Open-Access: This article is an open-access article which was selected by an in-house editor and fully peer-reviewed by external reviewers. It is distributed in accordance with the Creative Commons Attribution Non Commercial (CC BY-NC 4.0) license, which permits others to distribute, remix, adapt, build upon this work non-commercially, and license their derivative works on different terms, provided the original work is properly cited and the use is non-commercial. See: http://creativecommons.org/licenses/by-nc/4.0/

Correspondence to: Jeffrey A Medin, PhD, University Health Network, 5R406 Max Bell Research Centre, 101 College Street, Toronto, ON M5G 1L7, Canada. jmedin@uhnresearch.ca

Telephone: +1-416-3404745

Received: August 8, 2015
Peer-review started: August 8, 2015
First decision: September 22, 2015
Revised: October 8, 2015
Accepted: November 23, 2015
Article in press: November 25, 2015
Published online: December 26, 2015
Processing time: 139 Days and 3.3 Hours

Abstract

With the advent of safer and more efficient gene transfer methods, gene therapy has become a viable solution for many inherited and acquired disorders. Hematopoietic stem cells (HSCs) are a prime cell compartment for gene therapy aimed at correcting blood-based disorders, as well as those amenable to metabolic outcomes that can effect cross-correction. While some resounding clinical successes have recently been demonstrated, ample room remains to increase the therapeutic output from HSC-directed gene therapy. In vivo amplification of therapeutic cells is one avenue to achieve enhanced gene product delivery. To date, attempts have been made to provide HSCs with resistance to cytotoxic drugs, to include drug-inducible growth modules specific to HSCs, and to increase the engraftment potential of transduced HSCs. This review aims to summarize amplification strategies that have been developed and tested and to discuss their advantages along with barriers faced towards their clinical adaptation. In addition, next-generation strategies to circumvent current limitations of specific amplification schemas are discussed.

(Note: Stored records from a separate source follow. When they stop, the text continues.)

Lemma filter_of_matches name scope (l : list (Scope * F)) :
  filter (λ e, name_of e.2 = name ∧ serves e.1 scope) l = filter (λ e, Is_true (matches name scope e)) l.
Proof using Type.
  apply list_filter_iff. intros e. unfold matches.
  by rewrite in_scope_serves, andb_True, !bool_decide_spec.
Qed.

Lemma filter_of_scope scope (l : list (Scope * F)) :
  filter (λ e, serves e.1 scope) l = filter (λ e, Is_true (in_scope e.1 scope)) l.
Proof using Type. apply list_filter_iff. intros e. by rewrite in_scope_serves, bool_decide_spec. Qed.

(** A lookup by name answers the functions registered under the name in the
    scope, in the order they were registered, whatever else was registered
    between, under this name in other scopes included; and the listing of a scope
    likewise. *)
Theorem lookups_exact (l : list (Scope * F)) name scope :
  named_in (registered l) name scope = map snd (filter (λ e, name_of e.2 = name ∧ serves e.1 scope) l) ∧
  in_schema (registered l) scope = map snd (filter (λ e, serves e.1 scope) l).
Proof using Type.
  rewrite filter_of_matches, filter_of_scope. split.
  - unfold named_in. pose proof (registered_places l name) as Hp.
    assert (omap (at_place (registered l) scope) (places name l) = map snd (filter (λ e, Is_true (matches name scope e)) l)) as Ho.
    { rewrite (omap_places l name _ (λ e, if in_scope e.1 scope then Some e.2 else None)).
      - rewrite <- omap_if. apply list_omap_ext. apply Forall_Forall2_diag, Forall_forall. intros e _. unfold matches.
        by case_bool_decide; cbn [andb].
      - intros i e Hi. rewrite at_place_registered, Hi. done. }
    destruct (by_name (registered l) !! name) as [ps|]; cbn in Hp; [by rewrite Hp|].
    rewrite <- Hp in Ho. by rewrite <- Ho.
  - unfold in_schema. rewrite <- omap_if. destruct (registered_lists l) as [-> _]. rewrite length_fmap.
    induction l as [|e l IH] using rev_ind; [done|]. rewrite length_app, seq_app, !omap_app. f_equal.
    + rewrite <- IH. apply list_omap_ext, Forall_Forall2_diag, Forall_forall. intros i Hi%list_elem_of_In%in_seq.
      rewrite !at_place_registered. by rewrite lookup_app_l by lia.
    + cbn. rewrite at_place_registered, list_lookup_middle by done. cbn. by destruct (in_scope e.1 scope).
Qed.

End registry.

Arguments empty_registry {F}.

(** ** Overloads *)

Section overloads.
Context `{A : Arrow} `{C : Compute}.

(** The type an argument is declared with: none for one that takes any. *)
Definition declared_type (s : ArgSpec) : option dtype :=
  match (match sp_arrow_type s with Some t => t | None => arg_type_to_arrow (sp_type s) end) with
  | T_null => None
  | t => Some t
  end.

(** -1 when the candidate cannot serve the call. *)
Fixpoint score_from (score : Z) (specs : list ArgSpec) (actual_type : nat → option dtype) : Z :=
  match specs with
  | [] => score
  | s :: specs =>
      match position s, declared_type s with
      | Some i, Some declared =>
          match actual_type (Z.to_nat i) with
          | Some actual => if type_equals declared actual then score_from (score + 1) specs actual_type else -1
          | None => score_from score specs actual_type
          end
      | _, _ => score_from score specs actual_type
      end
  end.
Definition score_overload (specs : list ArgSpec) (actual_type : nat → option dtype) : Z := score_from 0 specs actual_type.

Section choice.
Context {F : Type} (specs_of : F → list ArgSpec).

(** The loop over the candidates: [best] with its score. *)
Fixpoint best_from (candidates : list F) (actual_type : nat → option dtype) (best : option F) (best_score : Z) : option F :=
  match candidates with
  | [] => best
  | c :: candidates =>
      let score := score_overload (specs_of c) actual_type in
      if best_score <? score then best_from candidates actual_type (Some c) score
      else best_from candidates actual_type best best_score
  end.

(** A candidate alone is taken unasked, and the first if none matches. *)
Definition choose (candidates : list F) (actual_type : nat → option dtype) : option F :=
  match candidates with
  | [] => None
  | [c] => Some c
  | c :: _ => match best_from candidates actual_type None (-1) with Some best => Some best | None => Some c end
  end.

(** *** The one that is chosen *)

Definition overload_score (actual_type : nat → option dtype) (c : F) : option Z :=
  let score := score_overload (specs_of c) actual_type in if score <? 0 then None else Some score.

Lemma score_from_range specs actual_type score : 0 ≤ score → score_from score specs actual_type = -1 ∨ score ≤ score_from score specs actual_type.
Proof using Type.
  revert score. induction specs as [|s specs IH]; intros score Hs; cbn; [right; lia|].
  destruct (position s); [|by apply IH]. destruct (declared_type s); [|by apply IH].
  destruct (actual_type _); [|by apply IH]. destruct (type_equals _ _); [|by left].
  destruct (IH (score + 1)); [lia|by left|right; lia].
Qed.

Lemma score_overload_range specs actual_type : -1 ≤ score_overload specs actual_type.
Proof using Type. unfold score_overload. destruct (score_from_range specs actual_type 0); lia. Qed.

Lemma best_from_better candidates actual_type best :
  (∀ x s, best = Some (x, s) → 0 ≤ s) →
  best_from candidates actual_type (fst <$> best) (from_option snd (-1) best) =
  fst <$> foldl (better (overload_score actual_type)) best candidates.
Proof using Type.
  revert best. induction candidates as [|c candidates IH]; intros best Hb; [done|]. cbn [best_from foldl].
  unfold better at 2, overload_score. pose proof (score_overload_range (specs_of c) actual_type) as Hr.
  set (n := score_overload (specs_of c) actual_type) in *.
  destruct (Z.ltb_spec n 0) as [Hn|Hn].
  - assert (n = -1) as -> by lia. rewrite (proj2 (Z.ltb_ge _ _)).
    + by apply IH.
    + destruct best as [[x b]|]; cbn; [|lia]. specialize (Hb x b eq_refl). lia.
  - destruct best as [[x b]|]; cbn [from_option snd fst fmap option_fmap option_map].
    + destruct (Z.ltb_spec b n) as [Hlt|Hge].
      * rewrite <- IH; [done|]. intros ? ? [= <- <-]. lia.
      * rewrite <- IH; [done|]. intros ? ? [= <- <-]. by apply (Hb x b).
    + rewrite (proj2 (Z.ltb_lt _ _)) by lia. rewrite <- IH; [done|]. intros ? ? [= <- <-]. lia.
Qed.

Lemma choose_best candidates actual_type :
  choose candidates actual_type =
  match candidates with
  | [c] => Some c
  | _ => match first_best (overload_score actual_type) candidates with Some c => Some c | None => head candidates end
  end.
Proof using Type.
  unfold choose, first_best. destruct candidates as [|c [|c' l]]; [done..|].
  rewrite <- (best_from_better (c :: c' :: l) actual_type None) by done. done.
Qed.

(** Among several overloads that one is taken which matches the most of the
    call's argument types exactly, provided none of its own is mismatched -- the
    first registered of those -- and the first of all when every overload has a
    mismatch; so a call of a registered name always has a function. *)
Theorem overload_chosen candidates actual_type c :
  (2 <= length candidates)%nat →
  choose candidates actual_type = Some c ↔
  (∃ i s, best_at (overload_score actual_type) candidates i c s) ∨
  (∀ x, x ∈ candidates → score_overload (specs_of x) actual_type < 0) ∧ head candidates = Some c.
Proof using Type.
  intros Hl. rewrite choose_best.
  assert (match candidates with [c0] => Some c0 | _ =>
    match first_best (overload_score actual_type) candidates with Some c0 => Some c0 | None => head candidates end end =
    match first_best (overload_score actual_type) candidates with Some c0 => Some c0 | None => head candidates end) as ->
    by (destruct candidates as [|? [|]]; cbn in Hl; [lia|lia|done]).
  assert (∀ x, overload_score actual_type x = None ↔ score_overload (specs_of x) actual_type < 0) as Hnone.
  { intros x. unfold overload_score. destruct (Z.ltb_spec (score_overload (specs_of x) actual_type) 0); naive_solver lia. }
  destruct (first_best _ _) as [b|] eqn:Hb.
  - pose proof Hb as Hb'. apply first_best_Some in Hb. split.
    + intros [= ->]. by left.
    + intros [H|[H _]]; [|].
      * apply first_best_Some in H. congruence.
      * destruct Hb as (i & s & Hi & Hs & _). apply list_elem_of_lookup_2, H, Hnone in Hi. congruence.
  - rewrite first_best_None in Hb. split.
    + intros Hc. right. split; [|done]. intros x Hx. by apply Hnone, Hb.
    + intros [(i & s & Hi & Hs & _)|[_ H]]; [|done]. apply list_elem_of_lookup_2, Hb in Hi. congruence.
Qed.

End choice.
End overloads.

(** Two overloads of one column, and a call with a text. *)
Definition int_overload : list ArgSpec := [column "x" 0 "int64" ""].
Definition text_overload : list ArgSpec := [column "x" 0 "varchar" ""].
Definition text_call (i : nat) : option dtype := match i with O => Some T_string | _ => None end.

Lemma overload_chosen_witness :
  @choose (table_arrow []) _ id [int_overload; text_overload] text_call = Some text_overload ∧
  ((∃ i s, best_at (@overload_score (table_arrow []) _ id text_call) [int_overload; text_overload] i text_overload s) ∨
   (∀ x, x ∈ [int_overload; text_overload] → @score_overload (table_arrow []) (id x) text_call < 0) ∧
   head [int_overload; text_overload] = Some text_overload).
Proof.
  assert (@choose (table_arrow []) _ id [int_overload; text_overload] text_call = Some text_overload) as H
    by (vm_compute; reflexivity).
  split; [exact H|].
  apply (proj1 (@overload_chosen (table_arrow []) _ id [int_overload; text_overload] text_call text_overload (le_n 2)) H).
Defined.
Lemma mask_bit_pack bits i b : bits !! i = Some b → mask_bit (pack_mask bits) i = b.
Proof.
  intros Hi. pose proof (lookup_lt_Some _ _ _ Hi) as Hl. unfold mask_bit, pack_mask.
  pose proof (Nat.div_mod_eq i 8) as Hdm. pose proof (Nat.mod_upper_bound i 8 ltac:(lia)) as Hm.
  assert (i / 8 < (length bits + 7) / 8)%nat as Hq.
  { apply Nat.Div0.div_lt_upper_bound. pose proof (Nat.div_mod_eq (length bits + 7) 8).
    pose proof (Nat.mod_upper_bound (length bits + 7) 8 ltac:(lia)). lia. }
  rewrite pack_from_lookup by done. set (q := (i / 8)%nat) in *. set (r := (i mod 8)%nat) in *.
  assert (take 8 (drop (8 * q) bits) !! r = Some b) as Hr by (rewrite lookup_take_lt, lookup_drop by lia; by rewrite <- Hdm).
  pose proof (lookup_lt_Some _ _ _ Hr) as Hrl. rewrite bz_zb, Z.mod_small by (apply pack_byte_range; rewrite length_take; lia).
  rewrite <- (pack_byte_bit _ r Hrl) in Hr. congruence.
Qed.

Lemma unpack_pack bits : unpack_mask (pack_mask bits) (Z.of_nat (length bits)) = bits.
Proof.
  unfold unpack_mask. destruct bits as [|b bits]; [done|].
  rewrite bool_decide_false, (proj2 (Z.leb_gt _ _)); [|cbn [length]; lia|].
  2: { unfold pack_mask. destruct ((length (b :: bits) + 7) / 8)%nat eqn:E; [|done].
       apply Nat.div_small_iff in E; cbn [length] in E; lia. }
  cbn [orb]. rewrite Nat2Z.id. apply list_eq. intros i. rewrite list_lookup_fmap. destruct ((b :: bits) !! i) as [x|] eqn:Hx.
  - rewrite lookup_seq_lt by (by eapply lookup_lt_Some). cbn [fmap option_fmap option_map]. rewrite Nat.add_0_l. f_equal. by apply mask_bit_pack.
  - rewrite lookup_seq_ge; [done|]. by apply lookup_ge_None.
Qed.

(** ** Partitions *)

Inductive window_op : Type :=
| W_keep (partition : option batch) (output_schema : option schema) (mask : result bytes) (rows : result Z)
| W_drop.

Section window.
Context `{A : Arrow} `{L : SchemaCodec}.

Definition window_prog (exec : bytes) (id : Z) (o : window_op) : prog unit :=
  match o with
  | W_keep partition output_schema mask rows => keep_partition exec id partition output_schema mask rows
  | W_drop => drop_partition exec id
  end.

Definition part_keys (id : Z) : list bytes := [partition_key id; schema_key id; mask_key id; rows_key id].

Lemma part_keys_inj i j k : is_int64 i → is_int64 j → k ∈ part_keys i → k ∈ part_keys j → i = j.
Proof using Type.
  unfold part_keys. rewrite !elem_of_cons, !elem_of_nil. intros Hi Hj [->|[->|[->|[->|[]]]]] [H|[H|[H|[H|[]]]]];
    first [discriminate H|apply app_inv_head in H; by apply to_string_inj].
Qed.

(** What a program writes is under the keys of one partition. *)
Definition part_confined {Y} (exec : bytes) (id : Z) (m : prog Y) : Prop :=
  ∀ st e k, e ≠ exec ∨ k ∉ part_keys id → s_kv (after m st) !! (e, k) = s_kv st !! (e, k).

Lemma part_confined_bind {Y Z} exec id (m : prog Y) (f : Y → prog Z) :
  part_confined exec id m → (∀ y, part_confined exec id (f y)) → part_confined exec id (m ≫= f).
Proof using Type.
  intros Hm Hf st e k He. rewrite after_bind. destruct (answer m st) as [y|]; [rewrite (Hf y _ _ _ He)|]; by apply Hm.
Qed.
Lemma part_confined_lift {Y} exec id (r : result Y) : part_confined exec id (lift r).
Proof using Type. by destruct r. Qed.
Lemma part_confined_put exec id key v : key ∈ part_keys id → part_confined exec id (kv_put exec key v).
Proof using Type.
  intros Hk st e k He. change (after (kv_put exec key v) st) with (outcome (kv_put exec key v) st).1. rewrite outcome_kv_put. cbn.
  rewrite lookup_insert_ne; [done|]. intros [= -> ->]. by destruct He.
Qed.
Lemma part_confined_del exec id key : key ∈ part_keys id → part_confined exec id (kv_del exec key).
Proof using Type.
  intros Hk st e k He. change (after (kv_del exec key) st) with (outcome (kv_del exec key) st).1. rewrite outcome_kv_del. cbn.
  rewrite lookup_delete_ne; [done|]. intros [= -> ->]. by destruct He.
Qed.

Lemma window_confined exec id o : part_confined exec id (window_prog exec id o).
Proof using Type.
  destruct o as [p s mask rows|]; cbn [window_prog]; unfold keep_partition, drop_partition;
    repeat first [apply part_confined_lift | apply part_confined_bind; [|intros]
                 | apply part_confined_put; unfold part_keys; set_solver | apply part_confined_del; unfold part_keys; set_solver].
Qed.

Keywords: Gene therapy; Hematopoietic stem cells; In vivo selection; Chemical Inducer of Dimerization; Chemo-selection; Lentivirus

Core tip: Though hematopoietic stem cell (HSC)-directed gene therapy is becoming a viable therapy for many disorders, optimization of clinical output needs improvement. One approach to circumvent lower efficiencies of gene transfer and/or engraftment is to apply in vivo amplification strategies. Here we review various modules that have been developed and tested to mediate amplification of HSCs after gene transfer.